The CAC 40's flat returns explain a broad desire among individuals the world over to export their savings to the U.S. so that they can import shares in the U.S.'s many great companies. In other words, the so-called 'trade deficits' that keep politicians and pundits up at night, and that shrink the charitably worthless calculation that is GDP, are a powerful signal of economic strength. For the U.S.
A flat CAC 40 over twenty-five years also lays waste to a just-won't-die notion that the Federal Reserve's low rates have been the not-so-hidden source of stock market strength throughout the 21st century. The view, a popular one inside the various U.S. economic religions, was always bogus.
That's because markets logically gain strength from periods of weakness. It's when equities are down or falling out of favor that the poor and mediocre are put out to the proverbial pasture so that they can be replaced by good and great.
To understand the meaning of the above, stop and contemplate the companies that dominated the S&P 500 in 2000. The biggest names included GE, Tyco, AOL, Enron, Yahoo, etc. Do any of the giants from 2000 list among the top U.S. companies today? Try the same exercise from 2010, 2015, and to some degree 2020. There's your stock market rally. The Fed was so very much not the point.
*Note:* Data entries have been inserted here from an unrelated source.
(** A set update leads from the table of one policy to that of the next. *)
Lemma kernel_delta opts log cur next marks s :
  kernel_holds opts log cur marks → Canonical (Some cur) = cur → Canonical (Some next) = next →
  names_distinct (wpInboundRules cur) → RenderDelta (Some cur) (Some next) opts = Some s →
  kernel_holds opts (log ++ [s]) next marks.
Proof.
  intros (scs & t & -> & Ht & Heq) Hc Hn Hd Hs.
  destruct (RenderDelta_cmds _ _ _ _ Hs) as (Hcs & Hp & ->).
  set (cmds := Diff _ _ ≫= changeCmds).
  exists (scs ++ [ScElements cmds]), (execCmds cmds t). split_and!.
  - by rewrite fmap_app.
  - rewrite foldl_app. cbn [foldl execScript]. by rewrite Ht.
  - pose proof (delta_table (Some cur) (Some next) marks Hp Hcs) as Hdt. fold cmds in Hdt.
    rewrite Hc, Hn in Hdt. rewrite Heq. by apply Hdt.
Qed.

Lemma delta_ids cur next opts s :
  RenderDelta (Some cur) (Some next) opts = Some s → Canonical (Some cur) = cur → Canonical (Some next) = next →
  policy_ids (Some next) = policy_ids (Some cur).
Proof.
  intros Hs Hc Hn. destruct (RenderDelta_cmds _ _ _ _ Hs) as (_ & Hp & _).
  pose proof (rules_Forall2 _ _ _ (shape_rule _ _ Hp)) as Hrs. rewrite <-!Canonical_rules, Hc, Hn in Hrs.
  change (rrRuleId <$> wpInboundRules next = rrRuleId <$> wpInboundRules cur).
  pose proof (canonical_index_keyed _ (canonicalIndex_ok (Some cur))) as Hkf.
  pose proof (canonical_index_keyed _ (canonicalIndex_ok (Some next))) as Hkt.
  clear -Hrs Hkf Hkt. induction Hrs as [|o c l l' (id & HF & HT) _ IH]; [done|].
  cbn. rewrite IH. f_equal. by rewrite (Hkf _ _ HF), (Hkt _ _ HT).
Qed.

(** ** What an apply does *)

(** The allocation is consistent and knows the rules of the installed policy,
    which is canonical and has distinct set names. *)
Record store_ok (s : Store) : Prop := {
  so_alloc : alloc_ok (stAlloc s);
  so_limit : alLimit (stAlloc s) = MaxRules;
  so_current p : stCurrent s = Some p →
    Canonical (Some p) = p ∧ names_distinct (wpInboundRules p) ∧
    ∀ id, id ∈ policy_ids (Some p) → is_Some (AllocMark (stAlloc s) id);
}.

Lemma Store_New_ok pp mp opts : store_ok (Store_New pp mp opts).
Proof. split; [|done|done]. by apply newAllocator_ok. Qed.

Lemma next_ids_canonical p : next_ids (Some (Canonical p)) = policy_ids (Some (Canonical p)).
Proof. unfold next_ids. by rewrite Canonical_idemp. Qed.

(** The allocation moves on and the store stays consistent. *)
Lemma allocated_ok s next marks a :
  store_ok s → alGen (stAlloc s) + 1 < 2 ^ 64 →
  Allocate (stAlloc s) next (stCurrent s) = Ok (marks, a) →
  store_ok (withAlloc a s) ∧
  (∀ id m, id ∈ policy_ids (stCurrent s) → AllocMark (stAlloc s) id = Some m → AllocMark a id = Some m) ∧
  (∀ id, id ∈ next_ids next → marks !! id = AllocMark a id ∧ is_Some (AllocMark a id)).
Proof.
  intros [Hok Hl Hcur] Hg Hrun.
  destruct (Allocate_ok _ _ _ _ _ Hok Hg Hrun) as (Hok' & Hl' & _ & Hdom & Hval & _ & Hinst & _).
  assert (∀ id m, id ∈ policy_ids (stCurrent s) → AllocMark (stAlloc s) id = Some m → AllocMark a id = Some m)
    as Hkeep by (intros id m Hi Hm; by destruct (Hinst id m Hi Hm)).
  split_and!.
  - split; cbn; [done|congruence|]. intros p Hp. destruct (Hcur p Hp) as (Hc & Hn & Hk).
    split_and!; [done|done|]. intros id Hi. destruct (Hk id Hi) as [m Hm]. exists m. apply Hkeep; [|done].
    by rewrite Hp.
  - done.
  - intros id Hi. apply Hdom in Hi as [m Hm]. destruct (Hval id m Hm) as (_ & _ & Hma). rewrite Hm, Hma. eauto.
Qed.

Lemma Allocator_Save_trace `{MarksCodec} fault tmp inode path a d e :
  ¬ Allocator_Save fault tmp inode path a d = (e, []).
Proof.
  unfold Allocator_Save. destruct (json_Marshal _) as [b|]; [|done].
  intros Heq. apply (f_equal snd) in Heq. by apply WriteDurable_nonempty in Heq.
Qed.

Lemma PolicyFile_Save_trace `{PolicyCodec} fault tmp inode path p d e :
  ¬ PolicyFile_Save fault tmp inode path p d = (e, []).
Proof.
  unfold PolicyFile_Save. destruct (Marshal p) as [b|]; [|done].
  intros Heq. apply (f_equal snd) in Heq. by apply WriteDurable_nonempty in Heq.
Qed.

Lemma alloc_ascii_next a policy installed marks a' :
  alloc_ok a → alGen a + 1 < 2 ^ 64 → alloc_ascii a → Forall ascii_text (next_ids policy) →
  Allocate a (Some (Canonical policy)) installed = Ok (marks, a') → alloc_ascii a'.
Proof.
  intros Hok Hg Hasc Hn Ha id Hid.
  destruct (Allocate_ids _ _ _ _ _ id Hok Hg Ha Hid) as [Hi|Hi]; [by apply Hasc|].
  rewrite Forall_forall in Hn. apply Hn. unfold next_ids in *. by rewrite Canonical_idemp in Hi.
Qed.

Section apply.
Context `{PolicyCodec} `{MarksCodec}.
Context (env : Env) (policy : option WorkloadPolicy) (s : Store) (h : Host).

Let next := Canonical policy.

(** Every outcome of [Apply]. *)
Inductive apply_outcome : result StoreError unit → Store → list Host → Prop :=
| out_early e : apply_outcome (Err e) s [h]
| out_marks e marks alloc disks :
    Allocate (stAlloc s) (Some next) (stCurrent s) = Ok (marks, alloc) →
    Allocator_Save (eMarksFault env) (eMarksTmp env) (eMarksInode env) (stMarksPath s) alloc (hDisk h)
      = (Some e, disks) →
    apply_outcome (Err (ErrPersistMarks e)) s ((λ d, MkHost d (hKernel h)) <$> disks)
| out_saved e marks alloc disks1 disks2 full :
    Allocate (stAlloc s) (Some next) (stCurrent s) = Ok (marks, alloc) →
    Render (Some next) marks (stOpts s) = Ok full →
    Allocator_Save (eMarksFault env) (eMarksTmp env) (eMarksInode env) (stMarksPath s) alloc (hDisk h)
      = (None, disks1) →
    (e ≠ ErrRefused full →
     ∃ e', (PolicyFile_Save (ePolicyFault env) (ePolicyTmp env) (ePolicyInode env) (stPolicyPath s)
       (Some next) (hd (hDisk h) disks1)).1 = Some e') →
    (PolicyFile_Save (ePolicyFault env) (ePolicyTmp env) (ePolicyInode env) (stPolicyPath s)
       (Some next) (hd (hDisk h) disks1)).2 = disks2 →
    apply_outcome (Err e) (withAlloc alloc s)
      ((λ d, MkHost d (hKernel h)) <$> (disks2 ++ disks1))
| out_ok marks alloc full disks1 disks2 kind script :
    Allocate (stAlloc s) (Some next) (stCurrent s) = Ok (marks, alloc) →
    Render (Some next) marks (stOpts s) = Ok full →
    Allocator_Save (eMarksFault env) (eMarksTmp env) (eMarksInode env) (stMarksPath s) alloc (hDisk h)
      = (None, disks1) →
    PolicyFile_Save (ePolicyFault env) (ePolicyTmp env) (ePolicyInode env) (stPolicyPath s)
      (Some next) (hd (hDisk h) disks1) = (None, disks2) →
    (kind = ApplyFull ∧ script = full ∨
     kind = ApplyDelta ∧ ∃ cur, stCurrent s = Some cur ∧
       RenderDelta (Some cur) (Some next) (stOpts s) = Some script) →
    apply_outcome (Ok ()) (withCurrent next kind (withAlloc alloc s))
      (MkHost (hd (hd (hDisk h) disks1) disks2) (hKernel h ++ [script]) ::
       ((λ d, MkHost d (hKernel h)) <$> (disks2 ++ disks1))).

Lemma applyKernel_cases current full opts h0 kind h' :
  applyKernel env current next full opts h0 = Some (kind, h') →
  ∃ script, h' = MkHost (hDisk h0) (hKernel h0 ++ [script]) ∧
    (kind = ApplyFull ∧ script = full ∨
     kind = ApplyDelta ∧ ∃ cur, current = Some cur ∧ RenderDelta (Some cur) (Some next) opts = Some script).
Proof.
  unfold applyKernel. destruct current as [cur|]; cbn [mbind option_bind].
  2: { unfold runScript. destruct (eRefuse env full); [done|]. intros [= <- <-]. eauto. }
  destruct (RenderDelta (Some cur) (Some next) opts) as [sc|] eqn:Hd; cbn [mbind option_bind].
  2: { unfold runScript. destruct (eRefuse env full); [done|]. intros [= <- <-]. eauto. }
  unfold runScript. destruct (eRefuse env sc); cbn.
  - destruct (eRefuse env full); [done|]. intros [= <- <-]. eauto.
  - intros [= <- <-]. eauto 10.
Qed.

Lemma Store_Apply_cases r s' trace :
  Store_Apply env policy s h = (r, s', trace) → apply_outcome r s' trace.
Proof.
  unfold Store_Apply. fold next. case_decide; [intros [= <- <- <-]; constructor|].
  destruct (Allocate _ _ _) as [[marks alloc]|e] eqn:Ha; [|intros [= <- <- <-]; constructor].
  destruct (Render _ _ _) as [full|e] eqn:Hr; [|intros [= <- <- <-]; constructor].
  destruct (Allocator_Save _ _ _ _ _ _) as [err1 disks1] eqn:Hs1. cbn [fst snd].
  destruct err1 as [e|]; [intros [= <- <- <-]; by eapply out_marks|].
  cbn [stPolicyPath withAlloc stCurrent stOpts].
  destruct (PolicyFile_Save _ _ _ _ _ _) as [err2 disks2] eqn:Hs2. cbn [fst snd].
  rewrite <-fmap_app. destruct err2 as [e|].
  { intros [= <- <- <-]. eapply out_saved; [exact Ha|exact Hr|exact Hs1| |by rewrite Hs2].
    intros _. rewrite Hs2. eauto. }
  destruct (applyKernel _ _ _ _ _ _) as [[kind h']|] eqn:Hk.
  - intros [= <- <- <-]. apply applyKernel_cases in Hk as (script & -> & Hk). by eapply out_ok.
  - intros [= <- <- <-]. eapply out_saved; [exact Ha|exact Hr|exact Hs1|done|by rewrite Hs2].
Qed.

(** The installed policy and the kernel change together or not at all. *)
Lemma Store_Apply_spec r s' trace :
  store_ok s → alGen (stAlloc s) + 1 < 2 ^ 64 → names_distinct (wpInboundRules next) →
  Store_Apply env policy s h = (r, s', trace) →
  store_ok s' ∧ stOpts s' = stOpts s ∧ stPolicyPath s' = stPolicyPath s ∧ stMarksPath s' = stMarksPath s ∧
  match r with
  | Err _ => stCurrent s' = stCurrent s ∧ (∀ h', h' ∈ trace → hKernel h' = hKernel h) ∧ trace ≠ []
  | Ok _ => stCurrent s' = Some next ∧
      ∃ script, hKernel (hd h trace) = hKernel h ++ [script] ∧
        (Render (Some next) (marksOf (stAlloc s')) (stOpts s) = Ok script ∨
         ∃ cur, stCurrent s = Some cur ∧ RenderDelta (Some cur) (Some next) (stOpts s) = Some script)
  end ∧
  (∀ id m, id ∈ policy_ids (stCurrent s) → AllocMark (stAlloc s) id = Some m → AllocMark (stAlloc s') id = Some m).
Proof.
  intros Hok Hg Hn Hrun. apply Store_Apply_cases in Hrun.
  assert (∀ k (l : list Disk) h', h' ∈ (λ d, MkHost d k) <$> l → hKernel h' = k) as Hker
    by (intros k l h' (d & -> & _)%list_elem_of_fmap; done).
  inversion Hrun as [e He Hs' Ht|e marks alloc disks Ha Hsv He Hs' Ht
    |e marks alloc disks1 disks2 full Ha Hr Hsv Hpe Hpd He Hs' Ht
    |marks alloc full disks1 disks2 kind script Ha Hr Hsv Hps Hk He Hs' Ht]; subst r s'.
  - split_and!; try done. intros h' ->%list_elem_of_singleton. done.
  - split_and!; try done.
    + intros h' Hh. by eapply Hker.
    + intros ->%fmap_nil_inv. by eapply Allocator_Save_trace.
  - destruct (allocated_ok _ _ _ _ Hok Hg Ha) as (Hok' & Hkeep & _). split_and!; try done.
    + intros h' Hh. by eapply Hker.
    + intros [_ ->]%fmap_nil_inv%app_eq_nil. by eapply Allocator_Save_trace.
  - destruct (allocated_ok _ _ _ _ Hok Hg Ha) as ([Hal Hl _] & Hkeep & Hval).
    unfold next in Hval. rewrite next_ids_canonical in Hval. split_and!; try done.
    + split; cbn; [done|done|]. intros p [= <-]. split_and!; [apply Canonical_idemp|done|].
      intros id Hi. by apply Hval.
    + exists script. cbn [hd hKernel]. split; [done|]. destruct Hk as [[_ ->]|[_ Hd]]; [left|by right].
      rewrite <-Hr. apply Render_ext. intros id Hi. rewrite lookup_marksOf. cbn. symmetry.
      apply Hval. unfold next in Hi. by rewrite next_ids_canonical in Hi.
Qed.
End apply.

(** ** The disk during an apply *)

(** Temporary files are new files, and the two paths differ. *)
Record env_ok (env : Env) (s : Store) (d : Disk) : Prop := {
  eo_paths : stPolicyPath s ≠ stMarksPath s;
  eo_marks_tmp : eMarksTmp env ≠ stMarksPath s ∧ eMarksTmp env ≠ stPolicyPath s;
  eo_policy_tmp : ePolicyTmp env ≠ stMarksPath s ∧ ePolicyTmp env ≠ stPolicyPath s;
  eo_inodes : eMarksInode env ≠ ePolicyInode env;
  eo_fresh path i : path = stPolicyPath s ∨ path = stMarksPath s → dEntries d !! path = Some i →
    i ≠ eMarksInode env ∧ i ≠ ePolicyInode env;
}.

Section disk.
Context `{PolicyCodecLaws} `{MarksCodecLaws}.
Context (env : Env) (s : Store) (h : Host).
Hypothesis Henv : env_ok env s (hDisk h).

(** What the save of the allocation does to the disk. *)
Lemma save_marks alloc err disks d' :
  Allocator_Save (eMarksFault env) (eMarksTmp env) (eMarksInode env) (stMarksPath s) alloc (hDisk h)
    = (err, disks) → d' ∈ disks →
  untouched (hDisk h) (stPolicyPath s) d' ∧
  (dEntries d' !! stMarksPath s = dEntries (hDisk h) !! stMarksPath s ∨
   dEntries d' !! stMarksPath s = Some (eMarksInode env)).
Proof.
  destruct Henv as [Hp [Hm1 Hm2] [Hp1 Hp2] Hin Hfr]. unfold Allocator_Save.
  destruct (json_Marshal (marks_file alloc)) as [body|].
  - intros [= _ <-] Hd'. split.
    + pose proof (WriteDurable_frame (eMarksTmp env) (eMarksInode env) (stMarksPath s)
        (seal marksMagic body) (hDisk h) (eMarksFault env) (stPolicyPath s)) as Hall.
      rewrite Forall_forall in Hall. apply Hall; [done|done| |done].
      intros He. destruct (Hfr _ _ (or_introl eq_refl) He). done.
    + eapply WriteDurable_read in Hd'; [|done|intros He; by destruct (Hfr _ _ (or_intror eq_refl) He)]. tauto.
  - intros [= _ <-] ->%list_elem_of_singleton. split; [|by left]. repeat split; auto.
Qed.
Not convinced? Is the fallacious notion that 'easy' central bank money elevates equity prices just too ingrained? If so, just spend some more time thinking about the CAC 40. And while thinking about it, check out ECB rates of interest during the 21st century.
As readers will see, the ECB wasn't that different from the Fed. That it wasn't raises the obvious question about why European indices didn't rally in the way that the S&P 500 did. If it's true as the various economic religions tell us that stock indices aren't going up as much as central banks are providing 'sugar highs' born of 'easy money,' then where was the CAC 40 rally? The answer to the previous question is that while they revel in the immense powers ascribed to them by Austrians, monetarists, Keynesians, and supply siders, the happier truth is that central banks have no ability to alter reality. In other words, the CAC 40 hasn't rallied precisely because France isn't dense with great companies in the way that the U.S. is.
The simple, happy truth is that great companies power stock indices up, not central banks. That's why the CAC 40 is flat, why the S&P 500 isn't, and why copious amounts of foreign savings continue to make their way to the United States.